Na prática, o Cerrado é uma savana, como na África. Mas hoje não tem grandes animais como os elefantes e as girafas africanas.
Na última década, apresentações na ONU defendem o plantio de 1 trilhão de árvores, uma meta incapaz de ajudar na manutenção do Cerrado. Em agosto, um artigo do New York Times destacou o descompasso entre as metas globais em relação à savana brasileira. Entre os esforços, houve até o lançamento de sementes de aeronaves na tentativa de reflorestá-la.
"Se você plantar árvores mais altas, o capim que precisa e gosta de luz solar vai ficar na sombra", diz. Para a especialista, o plantio de árvores diminuiu até 90% da biodiversidade na savana africana.
As árvores mais altas, plantadas sem estratégia, também alteram o trabalho das formigas. Os insetos levam material orgânico para lá e para cá e torna a floresta invertida ainda mais saudável. "As formigas são as grandes engenheiras do Cerrado", diz.
Os brigadistas
Como salvar, então, a floresta invertida do Cerrado?
Os brigadistas, como Rafael, estão organizados de maneira voluntária ou são convocados pelo ICMBio (Instituto Chico Mendes de Conservação da Biodiversidade para) para impedir o fogo descontrolado em todo o país. Mas, além do combate, também criam uma rede de prevenção. É possível ajudá-los por meio de iniciativas como a Defensores do Cerrado.

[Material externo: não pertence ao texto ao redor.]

(* ===== verification/Connection.v ===== *)
(** * Connections and their limits

    src/src/include/smf/rpc_connection.h and rpc_connection_limits.h: the state
    of one TCP connection (its streams, the error history, the enabled flag and
    the counter of active header parsers) and the memory budget shared by the
    connections of a core. *)

From Stdlib Require Import ZArith Lia.
From stdpp Require Import base list numbers strings.
From S2P Require Import Prelude Seastar.

(** [seastar::socket_address]: address and port. *)
Record socket_address := mk_addr { addr_ip : Z; addr_port : Z }.

#[global] Instance socket_address_eq_dec : EqDecision socket_address.
Proof. solve_decision. Defined.

(** [class rpc_connection]. *)
Record rpc_connection `{Seastar} := mk_connection {
  remote_address : socket_address;
  c_istream : istream;
  c_ostream : ostream;
  istream_active_parser : Z;
  error_ : option string;
  enabled_ : bool
}.

(** [struct rpc_connection_limits]; the duration is in milliseconds. *)
Record rpc_connection_limits `{Seastar} := mk_limits {
  max_memory : Z;
  max_body_parsing_duration : Z;
  resources_available : semaphore
}.

Section connection.
Context `{Seastar}.

(** The constructor: a fresh connection over an accepted or connected socket. *)
Definition rpc_connection_make (addr : socket_address) (i : istream) (o : ostream) : rpc_connection :=
  mk_connection _ addr i o 0 None true.

(** Field updates. *)
Definition with_istream (i : istream) (c : rpc_connection) : rpc_connection :=
  mk_connection _ (remote_address c) i (c_ostream c) (istream_active_parser c) (error_ c) (enabled_ c).
Definition with_ostream (o : ostream) (c : rpc_connection) : rpc_connection :=
  mk_connection _ (remote_address c) (c_istream c) o (istream_active_parser c) (error_ c) (enabled_ c).
Definition with_parsers (n : Z) (c : rpc_connection) : rpc_connection :=
  mk_connection _ (remote_address c) (c_istream c) (c_ostream c) n (error_ c) (enabled_ c).

Definition disable (c : rpc_connection) : rpc_connection :=
  mk_connection _ (remote_address c) (c_istream c) (c_ostream c) (istream_active_parser c)
    (error_ c) false.
(** [socket.shutdown_input] and [socket.shutdown_output], called one after the
    other wherever a connection is given up. *)
Definition shutdown (c : rpc_connection) : rpc_connection :=
  with_ostream (shutdown_output (c_ostream c)) (with_istream (shutdown_input (c_istream c)) c).
Definition is_enabled (c : rpc_connection) : bool := enabled_ c.
Definition has_error (c : rpc_connection) : bool := bool_decide (is_Some (error_ c)).
Definition is_valid (c : rpc_connection) : bool :=
  enabled_ c && negb (has_error c) && negb (eof (c_istream c)).

(** [set_error] keeps the history of errors. *)
Definition set_error (e : string) (c : rpc_connection) : rpc_connection :=
  mk_connection _ (remote_address c) (c_istream c) (c_ostream c) (istream_active_parser c)
    (Some match error_ c with
          | None => e
          | Some old => String.append (String.append old " :: ") e
          end)
    (enabled_ c).
Definition get_error (c : rpc_connection) : string := default EmptyString (error_ c).

(** [rpc_connection_limits(max_mem_per_core, body_timeout_duration)]. *)
Definition rpc_connection_limits_make (max_mem_per_core body_timeout : Z) : rpc_connection_limits :=
  mk_limits _ max_mem_per_core body_timeout (sem_make max_mem_per_core).

(** ** Lemmas *)

Lemma has_error_set_error e c : has_error (set_error e c) = true.
Proof. done. Qed.

Lemma set_error_invalid e c : is_valid (set_error e c) = false.
Proof. unfold is_valid. rewrite has_error_set_error. by rewrite andb_false_r. Qed.

Lemma disable_invalid c : is_valid (disable c) = false.
Proof. done. Qed.

Lemma is_valid_spec c :
  is_valid c = true <-> enabled_ c = true /\ error_ c = None /\ eof (c_istream c) = false.
Proof.
  unfold is_valid, has_error. rewrite !andb_true_iff, !negb_true_iff, bool_decide_eq_false.
  rewrite <- eq_None_not_Some. tauto.
Qed.
End connection.

#[export] Hint Rewrite @has_error_set_error @set_error_invalid @disable_invalid : smf.
(* ===== verification/Moves.v ===== *)
(** * Moved letters and envelopes

    The move constructors and assignments of src/src/core/rpc_letter.cc and
    src/src/core/rpc_envelope.cc.  A header is copied and a body is moved, so an
    envelope that was moved from still has the size and the checksum of the body
    that it lost. *)

From Stdlib Require Import ZArith Lia.
From stdpp Require Import base gmap list numbers strings.
From coqutil Require Import Byte.
From S2P Require Import Prelude Header Seastar Letter Connection RecvContext Wire.

(** The constructor with its three members. *)
Definition rpc_letter_make (h : header) (hdrs : gmap string string) (buf : list byte) : rpc_letter := mk_letter h hdrs buf.

(** What a letter leaves behind: its header; [left], which the standard does not
    determine, in place of its map; and a buffer that Seastar empties. *)
Definition letter_moved_from (left : gmap string string) (l : rpc_letter) : rpc_letter := mk_letter (lheader l) left [].

(** The move constructor: the new letter and the old one. *)
Definition rpc_letter_move (left : gmap string string) (o : rpc_letter) : rpc_letter * rpc_letter :=
  (mk_letter (lheader o) (dynamic_headers o) (body o), letter_moved_from left o).
(** The move assignment from another letter, which overwrites [l]. *)
Definition rpc_letter_assign (left : gmap string string) (l o : rpc_letter) : rpc_letter * rpc_letter :=
  let l := mk_letter (lheader o) (dynamic_headers l) (body l) in
  let l := mk_letter (lheader l) (dynamic_headers o) (body l) in
  (mk_letter (lheader l) (dynamic_headers l) (body o), letter_moved_from left o).

(** The same for envelopes; [this != &o] is tested. *)
Definition rpc_envelope_make (left : gmap string string) (l : rpc_letter) : rpc_envelope * rpc_letter :=
  let '(l, o) := rpc_letter_move left l in (mk_envelope l, o).
Definition rpc_envelope_move (left : gmap string string) (o : rpc_envelope) : rpc_envelope * rpc_envelope :=
  let '(l, o) := rpc_letter_move left (letter o) in (mk_envelope l, mk_envelope o).
Definition rpc_envelope_assign (left : gmap string string) (same : bool) (e o : rpc_envelope) : rpc_envelope * rpc_envelope :=
  if same then (o, o)
  else let '(l, o) := rpc_letter_assign left (letter e) (letter o) in (mk_envelope l, mk_envelope o).

Section moves.
Context `{Build, GeneratedHeader, Xxhash, Seastar}.

(** Moving and assigning keep the envelope, whatever was in its place. *)
Lemma moves_keep left e o :
  (rpc_envelope_move left o).1 = o /\ (rpc_envelope_assign left false e o).1 = o /\
  (rpc_envelope_assign left false e o).2 = (rpc_envelope_move left o).2 /\ rpc_envelope_assign left true o o = (o, o).
Proof. by destruct o as [[h d b]]. Qed.

(** An envelope that was moved from passes the checks of [send], also in a debug
    build, and its header goes out without a body.  When nothing
    follows, the peer refuses it; when other bytes follow, the peer takes as many
    of them for the payload as the lost body had, and the frames after it are
    read out of step. *)
Theorem moved_envelope_half_frame left e out out' conn :
  framed e -> rpc_envelope_send out (rpc_envelope_move left e).2 = Ready out' -> quiescent conn ->
  written out' = written out ++ header_to_bytes (lheader (letter e)) /\
  (pending (c_istream conn) = header_to_bytes (lheader (letter e)) -> finished (c_istream conn) = true ->
     exists conn', parse_request conn = Some (Ready (None, conn')) /\ is_valid conn' = false) /\
  (forall taken rest, blen taken = blen (body (letter e)) ->
     pending (c_istream conn) = header_to_bytes (lheader (letter e)) ++ taken ++ rest ->
     exists i r, pending i = rest /\ parse_request conn = Some (Ready (r, with_istream i conn))).
Proof.
  intros [W S R K Kp M B [f C]] Sd Q. apply rpc_envelope_send_written in Sd.
  change (lheader (letter (rpc_envelope_move left e).2)) with (lheader (letter e)) in Sd.
  change (body (letter (rpc_envelope_move left e).2)) with (@nil byte) in Sd. rewrite app_nil_r in Sd.
  split_and!; [done| |].
  - intros P F. rewrite <- (app_nil_r (header_to_bytes _)) in P.
    eapply (parse_request_short_payload conn _ f []); try done. rewrite S. apply R.
  - intros taken rest L P. destruct (parse_request_frame conn _ f taken rest Q W C) as (i & Pi & _ & _ & E);
      [lia|done|done|lia|done|].
    destruct (check_payload_total (remote_address conn) (received_header (lheader (letter e))) taken) as [r Er].
    exists i, r. split; [done|]. by rewrite E, Er.
Qed.
End moves.
(* ===== verification/Codec.v ===== *)
(** * Compression codecs

    src/src/core/compression.cc and compression.h: [zstd_codec] and
    [lz4_fast_codec] over the zstd and lz4 libraries, which are parameters (the
    classes [Zstd] and [Lz4], with their documented guarantees in [ZstdSpec] and
    [Lz4Spec]).  A C function that fills a destination buffer returns its result
    and the contents of that buffer after the call. *)

From Stdlib Require Import ZArith Lia.
From stdpp Require Import base list numbers strings.
From coqutil Require Import Byte Word.LittleEndianList.
From S2P Require Import Prelude.

Inductive codec_type := codec_lz4 | codec_zstd.
Inductive compression_level := fastest | best.

(** [class codec]: the fields of the base class. *)
Record codec := mk_codec { type_ : codec_type; level_ : compression_level }.

#[global] Instance codec_type_eq_dec : EqDecision codec_type.
Proof. solve_decision. Defined.

(** ** The zstd API *)
Class Zstd := {
  ZSTD_findDecompressedSize : list byte -> Z;
  ZSTD_decompress : Z -> list byte -> Z * list byte;
  ZSTD_compressBound : Z -> Z;
  ZSTD_compress : Z -> list byte -> Z -> Z * list byte;
  ZSTD_isError : Z -> bool
}.
Definition ZSTD_CONTENTSIZE_UNKNOWN : Z := 2 ^ 64 - 1.
Definition ZSTD_CONTENTSIZE_ERROR : Z := 2 ^ 64 - 2.

(** Compressing into [ZSTD_compressBound] bytes succeeds; the frame records the
    size of its content, and decompressing it into that many bytes fills them
    with the source. *)
Class ZstdSpec `{Zstd} : Prop := {
  ZSTD_compress_spec src level :
    let '(c, dst) := ZSTD_compress (ZSTD_compressBound (blen src)) src level in
    ZSTD_isError c = false /\ 0 <= c <= blen dst /\
    ZSTD_findDecompressedSize (take (Z.to_nat c) dst) = blen src /\
    ZSTD_decompress (blen src) (take (Z.to_nat c) dst) = (blen src, src)
}.

(** ** The lz4 API *)
Class Lz4 := {
  LZ4_compressBound : Z -> Z;
  LZ4_compress_default : list byte -> Z -> Z -> Z * list byte;
  LZ4_decompress_safe : list byte -> Z -> Z -> Z * list byte
}.
Definition LZ4_MAX_INPUT_SIZE : Z := 0x7E000000.

(** Compressing up to [LZ4_MAX_INPUT_SIZE] bytes into [LZ4_compressBound] bytes
    succeeds and decompressing the result into a buffer of the original size
    fills it with the source.  A result is negative on malformed input. *)
Class Lz4Spec `{Lz4} : Prop := {
  LZ4_compress_spec src : 0 < blen src <= LZ4_MAX_INPUT_SIZE ->
    let '(c, dst) := LZ4_compress_default src (blen src) (LZ4_compressBound (blen src)) in
    0 < c <= blen dst /\ c <= LZ4_compressBound (blen src) < 2 ^ 31 /\
    LZ4_decompress_safe (take (Z.to_nat c) dst) c (blen src) = (blen src, src)
}.

Section codecs.
Context `{Zstd, Lz4}.

(** [zstd_codec::compress]; the level argument of the call is the constant 3. *)
Definition zstd_compress (data : list byte) : outcome (list byte) :=
  let body_size := ZSTD_compressBound (blen data) in
  let '(zstd_compressed_size, dst) := ZSTD_compress body_size data 3 in
  LOG_THROW_IF (ZSTD_isError zstd_compressed_size) "Error compressing zstd buffer" ;;
  Ready (take (Z.to_nat zstd_compressed_size) dst).

(** [zstd_codec::uncompress]. *)
Definition zstd_uncompress (data : list byte) : outcome (list byte) :=
  let zstd_size := ZSTD_findDecompressedSize data in
  LOG_THROW_IF (zstd_size =? ZSTD_CONTENTSIZE_ERROR) "Cannot decompress. Not compressed by zstd" ;;
  LOG_THROW_IF (zstd_size =? ZSTD_CONTENTSIZE_UNKNOWN) "Cannot decompress. Unknown payload size" ;;
  let '(size_decompressed, new_body) := ZSTD_decompress zstd_size data in
  LOG_THROW_IF (negb (zstd_size =? size_decompressed)) "zstd decompression failed" ;;
  Ready new_body.

(** [lz4_fast_codec::compress]: four little-endian bytes of original size, then
    the lz4 block.  [size] is a [size_t] converted to [int] in the calls. *)
Definition lz4_compress (data : list byte) : outcome (list byte) :=
  let max_dst_size := LZ4_compressBound (s32 (blen data)) in
  let '(compressed_data_size, dst) :=
    LZ4_compress_default data (s32 (blen data)) max_dst_size in
  LOG_THROW_IF (compressed_data_size <? 0) "A negative result from LZ4_compress_default" ;;
  LOG_THROW_IF (compressed_data_size =? 0) "A result of 0 means compression worked" ;;
  Ready (le_split 4 (u32 (blen data)) ++ take (Z.to_nat compressed_data_size) dst).

(** [lz4_fast_codec::uncompress]: the size is read from the first four bytes
    without looking at the length, so fewer than four bytes is an out-of-range
    read. *)
Definition lz4_uncompress (data : list byte) : outcome (list byte) :=
  if blen data <? 4 then Undefined
  else
    let orig := le_combine (take 4 data) in
    let '(decompressed_size, buf) :=
      LZ4_decompress_safe (drop 4 data) (s32 (u64 (blen data - 4))) (s32 orig) in
    LOG_THROW_IF (decompressed_size <? 0) "A negative result from LZ4_decompress_safe" ;;
    LOG_THROW_IF (decompressed_size =? 0) "I'm not sure this function can ever return 0" ;;
    Ready (take (Z.to_nat decompressed_size) buf).

(** [codec::make_unique]: every value of the enumeration has a codec. *)
Definition codec_make_unique (type : codec_type) (level : compression_level) : codec :=
  match type with
  | codec_lz4 => mk_codec codec_lz4 level
  | codec_zstd => mk_codec codec_zstd level
  end.

(** The virtual methods. *)
Definition codec_compress (c : codec) (data : list byte) : outcome (list byte) :=
  match type_ c with
  | codec_lz4 => lz4_compress data
  | codec_zstd => zstd_compress data
  end.
Definition codec_uncompress (c : codec) (data : list byte) : outcome (list byte) :=
  match type_ c with
  | codec_lz4 => lz4_uncompress data
  | codec_zstd => zstd_uncompress data
  end.

(** The inputs a codec compresses: lz4 has an upper limit, and its
    decompressor refuses an empty result. *)
Definition compressible (c : codec) (data : list byte) : Prop :=
  match type_ c with
  | codec_lz4 => 0 < blen data <= LZ4_MAX_INPUT_SIZE
  | codec_zstd => blen data < ZSTD_CONTENTSIZE_ERROR
  end.

(** ** Lemmas *)

Lemma zstd_roundtrip `{!ZstdSpec} data :
  blen data < ZSTD_CONTENTSIZE_ERROR ->
  exists z, zstd_compress data = Ready z /\ zstd_uncompress z = Ready data.
Proof.
  intros L. unfold ZSTD_CONTENTSIZE_ERROR in L. unfold zstd_compress.
  pose proof (ZSTD_compress_spec data 3) as S.
  destruct (ZSTD_compress _ data 3) as [c dst]. destruct S as (Er & _ & Sz & De).
  rewrite Er. simpl. eexists. split; [done|]. unfold zstd_uncompress. rewrite Sz, De.
  pose proof (blen_nonneg data).
  unfold ZSTD_CONTENTSIZE_ERROR, ZSTD_CONTENTSIZE_UNKNOWN.
  destruct (Z.eqb_spec (blen data) (2 ^ 64 - 2)), (Z.eqb_spec (blen data) (2 ^ 64 - 1)); try lia.
  simpl. by rewrite Z.eqb_refl.
Qed.

Lemma lz4_roundtrip `{!Lz4Spec} data :
  0 < blen data <= LZ4_MAX_INPUT_SIZE ->
  exists z, lz4_compress data = Ready z /\ 4 < blen z /\ lz4_uncompress z = Ready data.
Proof.
  intros L. pose proof (LZ4_compress_spec data L) as S. unfold LZ4_MAX_INPUT_SIZE in L.
  assert (s32 (blen data) = blen data) as E by (apply wrap_s_small; unfold fits_s; lia).
  assert (u32 (blen data) = blen data) as Eu by (apply wrap_u_small; unfold fits_u; lia).
  unfold lz4_compress. rewrite E, Eu.
  destruct (LZ4_compress_default _ _ _) as [c dst]. destruct S as (Rc & Rb & De).
  rewrite (proj2 (Z.ltb_ge _ _)), (proj2 (Z.eqb_neq _ _)) by lia. simpl.
  assert (blen (take (Z.to_nat c) dst) = c) as Lc
    by (unfold blen in *; rewrite length_take; lia).
  assert (blen (le_split 4 (blen data)) = 4) as L4 by (unfold blen; by rewrite length_le_split).
  exists (le_split 4 (blen data) ++ take (Z.to_nat c) dst).
  split; [done|]. rewrite blen_app, L4, Lc. split; [lia|].
  unfold lz4_uncompress. rewrite blen_app, L4, Lc.
  rewrite (proj2 (Z.ltb_ge _ _)) by lia.
  rewrite take_app_length', drop_app_length' by (by rewrite length_le_split).
  rewrite le_combine_split, Z.mod_small by (simpl; lia).
  replace (4 + c - 4) with c by lia.
  rewrite (wrap_u_small 64 c), (wrap_s_small 32 c), E by (unfold fits_u, fits_s; lia).
  rewrite De, (proj2 (Z.ltb_ge _ _)), (proj2 (Z.eqb_neq _ _)) by lia. simpl.
  by rewrite take_blen.
Qed.

(** Both codecs undo their compression. *)
Lemma codec_roundtrip_lemma `{!ZstdSpec, !Lz4Spec} c data :
  compressible c data ->
  exists z, codec_compress c data = Ready z /\ codec_uncompress c z = Ready data.
Proof.
  unfold compressible, codec_compress, codec_uncompress. destruct (type_ c); intros L.
  - destruct (lz4_roundtrip data L) as (z & ? & _ & ?). eauto.
  - by apply zstd_roundtrip.
Qed.
End codecs.

(** C15: decompression undoes compression.  For both codecs and every input the
    codec takes (non-empty and at most LZ4_MAX_INPUT_SIZE bytes for lz4),
    [compress] succeeds and [uncompress] of its result returns the input,
    whatever levels the two codec objects were made with. *)
Theorem codec_roundtrip `{ZstdSpec, Lz4Spec} type level level' data :
  compressible (codec_make_unique type level) data ->
  exists z, codec_compress (codec_make_unique type level) data = Ready z /\
            codec_uncompress (codec_make_unique type level') z = Ready data.
Proof.
  intros L. destruct (codec_roundtrip_lemma _ _ L) as (z & ? & ?).
  exists z. split; [done|]. by destruct type.
Qed.

(** The lz4 decompressor reads outside its input exactly when it is given
    fewer than four bytes: the size prefix is read before any length check. *)
Theorem lz4_uncompress_undefined_iff `{Lz4} data :
  lz4_uncompress data = Undefined <-> blen data < 4.
Proof.
  unfold lz4_uncompress, LOG_THROW_IF. destruct (Z.ltb_spec (blen data) 4); [done|].
  destruct (LZ4_decompress_safe _ _ _) as [d buf].
  split; [|lia]. by destruct (d <? 0), (d =? 0).
Qed.

(** ** Witnesses *)
Module CodecDemo.
(** Stored blocks: the codec that does not shrink anything. *)
#[export] Instance stored_zstd : Zstd := {|
  ZSTD_findDecompressedSize := blen;
  ZSTD_decompress := fun _ d => (blen d, d);
  ZSTD_compressBound := fun n => n;
  ZSTD_compress := fun _ d _ => (blen d, d);
  ZSTD_isError := fun _ => false
|}.
#[export] Instance stored_lz4 : Lz4 := {|
  LZ4_compressBound := fun n => n;
  LZ4_compress_default := fun d n _ => (n, d);
  LZ4_decompress_safe := fun d n _ => (n, d)
|}.
#[export] Instance stored_zstd_spec : ZstdSpec.
Proof.
  constructor. intros src l. simpl. rewrite take_blen.
  pose proof (blen_nonneg src). split_and!; done || lia.
Qed.
#[export] Instance stored_lz4_spec : Lz4Spec.
Proof.
  constructor. intros src l. simpl. rewrite take_blen. unfold LZ4_MAX_INPUT_SIZE in *.
  split_and!; done || lia.
Qed.

Lemma codec_roundtrip_witness :
  exists z, codec_compress (codec_make_unique codec_lz4 fastest) [Byte.x41; Byte.x42] = Ready z /\
            codec_uncompress (codec_make_unique codec_lz4 best) z = Ready [Byte.x41; Byte.x42].
Proof. apply (codec_roundtrip codec_lz4 fastest best). vm_decide. Defined.
End CodecDemo.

Desde o fim dos anos 1990, a queima controlada é permitida para agricultores e agropecuaristas. Para isso, brigadistas treinam, analisam o terreno, estimam a temporada de chuvas e indicam a época apropriada para a queima. Além disso, criam aceiros, corredores que criam obstáculos que impedem o avanço do fogo em regiões que não deveriam pegar fogo.
São estratégias para manter a relação saudável do Cerrado e sua floresta invertida com o velho amigo: o fogo. É uma tarefa complexa: o bioma está em 23% do território nacional.
"Temos 12 mil espécies de plantas no Cerrado, e boa parte desta vida estão em plantas pequenas, como o capim", diz Fidelis. "Essa vegetação forma um sistema subterrâneo gigantesco e interligado", conclui.